◆ ABOUT THIS EXERCISE: Look below for the line containing "src/ocfl.go, the text"; from there, print each line exactly up to and including the line containing "digest sets, validation.", and stop.

********

(* ===== verification/Prelude.v ===== *)
(** * A verification library for ocfl-go

    ocfl-go reads, validates, creates and updates objects and storage roots of the
    Oxford Common File Layout (OCFL), over backends that store files by name.  This
    library models the Go code as Rocq functions, one definition per function or
    method, each with the lines it translates, and proves what the parts promise.

    ** The program and its model

    An object is a directory of a backend: a NAMASTE declaration, an inventory with
    its sidecar, and version directories with content.  An update goes through
    these parts: a [Stage] (src/stage.go) is the new state with the sources of its
    content; an [InventoryBuilder] (src/inventory.go) makes the inventory of the
    next version from the previous one; an [UpdatePlan] (src/update-plan.go) holds
    the steps that write the version, runs them, and reverts them after a failure;
    [Object] (src/object.go) puts them together.  Validation (src/validation.go,
    src/ocflv1.go) reads an object and reports every violation with its code.  A
    storage [Root] (src/root.go) maps object identifiers to directories with a
    layout (src/extension).

    The files, in the order in which they depend on each other:
    - Prelude.v: errors with [errors.Is] and [errors.As], results, shared lemmas and
      tactics.  GoStd.v: the functions of Go's standard library that the program
      calls, on byte strings and fixed-width integers, and the class [GoEnv] of what
      Go leaves open (the order of [range] over a map, of unstable sorts, and of
      goroutines).
    - VNum.v (src/vnum.go), DigestMap.v (src/digestmap.go), Spec.v (src/spec.go,
      src/ocfl.go, the text part of src/namaste.go), ObjectState.v
      (src/objectstate.go): values, their parsers, printers and validity.
    - FS.v (src/fs/fs.go, files.go, wrapfs.go): the interfaces of backends as the
      class [FileSystems], the functions over them, and what a backend promises:
      [WriteLaws], [ReadLaws], [CopyLaws], [AtomicWrites].  S3.v and S3Spec.v
      (src/fs/s3), Local.v (src/fs/local), Http.v (src/fs/http): the three backends
      over the calls of the packages they use, and proofs that they keep those
      promises.  Healthy.v: a backend without failures, for round trips; Listing.v:
      what its directories list when the files below one are known; LocalSpec.v and
      S3Healthy.v: the local and the S3 backend are such backends when the system
      and the service answer without failures.
    - Namaste.v (src/namaste.go): declarations in a backend.
    - Pipeline.v (src/internal/pipeline): its goroutines and channels as a step
      relation.  Digest.v (src/digest): algorithms, digest sets, validation.
    - Extension.v, ExtensionSpec.v (src/extension): layouts and the registry.
    - Codes.v (src/validation/code), Validation.v (src/validation.go, the
      accumulator of errors).
    - Inventory.v, Builder.v (src/inventory.go), OcflInventory.v, InventoryBytes.v
      (src/ocflv1.go, the checks of inventories), InventoryJson.v (the JSON that the
      struct tags of src/inventory.go give, and its reading).
    - UpdatePlan.v (src/update-plan.go) with PlanRuns.v (runs of steps), PlanSpec.v
      (the effect and the owner of each step) and PlanTheorems.v.
    - Stage.v, StageSpec.v (src/stage.go), LogicalFS.v (src/internal/logical-fs).
    - Root.v, RootSpec.v (src/root.go), Object.v, ObjectSpec.v (src/object.go);
      Layouts.v: what a root needs of its layout, the class [Separates].
    - ObjectValidation.v (src/validation.go, the state of a validation),
      ValidateObject.v (src/ocflv1.go, the checks of an object's directories, and
      [ValidateObject] of src/object.go) and ValidateObjectSpec.v.
    - The parts together: Conforming.v (the files of an object that conforms to the
      specification), ConformingSpec.v (the validation of such an object),
      UpdatedObjects.v (the effects of a plan on one), NextInventory.v (the
      inventory of an update), UpdateSequence.v (sequences of updates of an object),
      Storage.v (several objects in one storage, and reverted updates: [runs], a
      relation whose steps on an object are [obj_step]) and RootObjects.v (a storage
      root in use, [uses]: objects opened by identifier and updated).

    ** Conventions

    A Go call that returns an error is a [res] ([Ok], [Err], or [Panic] for a run-time
    panic) or a value with an [option error]; a computation that changes storage is a
    function of the state [W] of all storage ([IO W]).  A map that the code compares
    with nil is an [option].  A loop over a map goes through [range], so that a
    theorem holds for every iteration order; concurrent steps run in the order
    [interleave] gives.  What is not in the repository is an argument, gathered in
    classes that say what the code relies on: hash functions ([Hashes]), JSON and
    time decoders ([Decoders], [ConfigJSON], [LayoutJSON]), the gob codec
    ([PlanCodec]), go-multierror ([MultiError]), URL parsing ([URLs]), the S3 client
    ([S3API]), the [os] package ([OS]), [net/http] ([HTTPClient]).

    ** What is proved

    - The whole program: [Storage_valid], all objects that interleaved updates make,
      failed and reverted ones included, are accepted by [ValidateObject]; it
      composes [Update_conforming] (an update keeps an object conforming), the
      lemma [reverted] (a reverted one changes nothing) and
      [ValidateObject_complete] (conforming objects are accepted), which is the
      converse of [ValidateObject_sound].  For a storage root whose layout keeps
      objects apart: [Root_Objects], its iterators yield exactly the objects that
      were made in it, and [Root_NewObject_spec], opening an identifier gives its
      last inventory, or a new object.
    - Updates: [Apply_spec] (a successful [Apply], after any interrupted attempts,
      has exactly the effects of the plan), [Apply_frame] (no attempt touches
      another file), [Revert_restores] and, as an example, a run without the
      condition it needs, [Revert_needs_atomic]; [Marshal_roundtrip] for saved
      plans; [Update_spec] for whole updates of objects; and the lemma
      [Update_NewObject].
    - Inventories: [ValidateInventory_iff], [ValidateInventoryBytes_sound],
      [ValidateInventoryBytes_marshal] (what is written is read back),
      [Finalize_extends], and the lemma [sidecar_roundtrip].
    - Validation of objects: [ValidateObject_sound], [ValidateObjectContent_iff],
      [forwardMatch_iff], and inputs on which it crashes, [addInventory_nil_map].
    - Stages and views: [Overlay_invariant] and a stage that loses content without
      its condition, [Overlay_spelling]; [newStage_spec], [Open_spec].
    - Roots and layouts: [NewRoot_init_roundtrip], [hashed_layouts_separate] (the
      layouts 0003 and 0004 keep objects apart), [HashTuple_Resolve_spec], and the
      lemmas [HashIDTuple_injective] and [ext_Marshal_roundtrip]; identifiers for
      which other layouts do not: [TupleOmitPrefix_slash], [extensions_resolved].
    - Backends: [BucketFS_refines] and [LocalFS_refines] (the laws of writes and
      reads), [BucketFS_healthy] and [LocalFS_healthy] (files are read, listed and
      walked completely), [HttpFS_read_only], [parts_tile], [s3File_reads], and the
      lemma [WalkFiles_complete].
    - Values: [DM_Valid_iff], [DM_Eq_iff], [validPaths_sound], [Merge_iff],
      [ParseVNum_String], [Next_spec], [ParseObjectDir_spec], [Validate_iff]; and the
      concurrent pipeline, [pipeline_results] (each result once) and
      [pipeline_no_leak] (no goroutine or channel is left behind).

    ** Bounds and fuel

    [adjustPartSize] has fuel computed from its arguments, enough for every source
    below 2^61 bytes ([parts_tile]).  Listings of a bucket have one unit of fuel for
    each page: a walk needs no more than the number of objects plus one
    ([WalkFiles_complete]).  [drain] reads at least one byte per unit and gets the
    length of the file plus two.  The recursive walk of a backend ([fileWalk]) has
    fuel for the depth of the tree, without which Go's stack would overflow.
    Binary search and the scanners use the length of their input.  The walks of
    [ValidateObject] need more fuel than the length of the longest name below the
    object ([can_validate]).  Version numbers are printed with paddings up to the
    width that [fmt] accepts, a million ([zero_padded]); beyond it [fmt] prints an
    error text in place of the number, which is not modelled.

    ** Hypotheses of the composed theorems

    A conforming object has an inventory in each version directory, as [Update]
    writes it, and no extensions or logs directory.  An update is sound
    ([sound_update]) when its stage tells the truth about its content, a content
    path function gives plain paths (else [Finalize_outside]), no content path is a
    directory of another one, digests are ASCII strings, and the JSON and time
    packages read back what they wrote.  The backend keeps [WriteLaws] and
    [CopyLaws], under which a write, removal or copy that fails may leave anything
    at its name, or the file removed.  Only reverting an update of an object that
    has versions asks for more: that failed writes and removals have no effect
    ([AtomicWrites]; a bucket has this if its service has, [S3Atomic]; the local
    backend does not promise it, and [Revert_needs_atomic] is a run without it).
    A validation needs a backend without failures ([Healthy]), which the local
    backend is while no directory below its root is empty, and a bucket while its
    keys are those of a tree of files.  Such a backend says that a missing file does
    not exist only if it can have a file of that name ([nameable]: systems limit the
    length of names) and no file is above it ([unblocked]: POSIX has another error
    for names below a file), so theorems in which the program looks for a file that
    is not there ask that it can have one.  In a storage root the layout keeps the
    directories of objects apart ([Separates]; for hashing layouts: the digests of
    the identifiers do not collide), and a listing of its objects needs that no
    content file is named like an object declaration ([can_list]; else
    [content_declared]).

    ** Not modelled

    Loggers and everything in src/logging; the examples and the generator of the
    validation codes; the test helpers and the S3 mock; the options of the S3 upload
    manager.  Cancellation of a context is modelled where the code itself tests it
    (src/fs/wrapfs.go, src/fs/local).  The text of errors is kept only where the code
    compares it.  The slices of content and fixity sources that [append] extends in
    src/stage.go are values: their sharing between copies of a stage is left out. *)
From stdpp Require Export gmap strings list fin_maps sorting.
From Stdlib Require Export ZArith Ascii.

********

◆ THE ANSWER:
      src/ocfl.go, the text part of src/namaste.go), ObjectState.v
      (src/objectstate.go): values, their parsers, printers and validity.
    - FS.v (src/fs/fs.go, files.go, wrapfs.go): the interfaces of backends as the
      class [FileSystems], the functions over them, and what a backend promises:
      [WriteLaws], [ReadLaws], [CopyLaws], [AtomicWrites].  S3.v and S3Spec.v
      (src/fs/s3), Local.v (src/fs/local), Http.v (src/fs/http): the three backends
      over the calls of the packages they use, and proofs that they keep those
      promises.  Healthy.v: a backend without failures, for round trips; Listing.v:
      what its directories list when the files below one are known; LocalSpec.v and
      S3Healthy.v: the local and the S3 backend are such backends when the system
      and the service answer without failures.
    - Namaste.v (src/namaste.go): declarations in a backend.
    - Pipeline.v (src/internal/pipeline): its goroutines and channels as a step
      relation.  Digest.v (src/digest): algorithms, digest sets, validation.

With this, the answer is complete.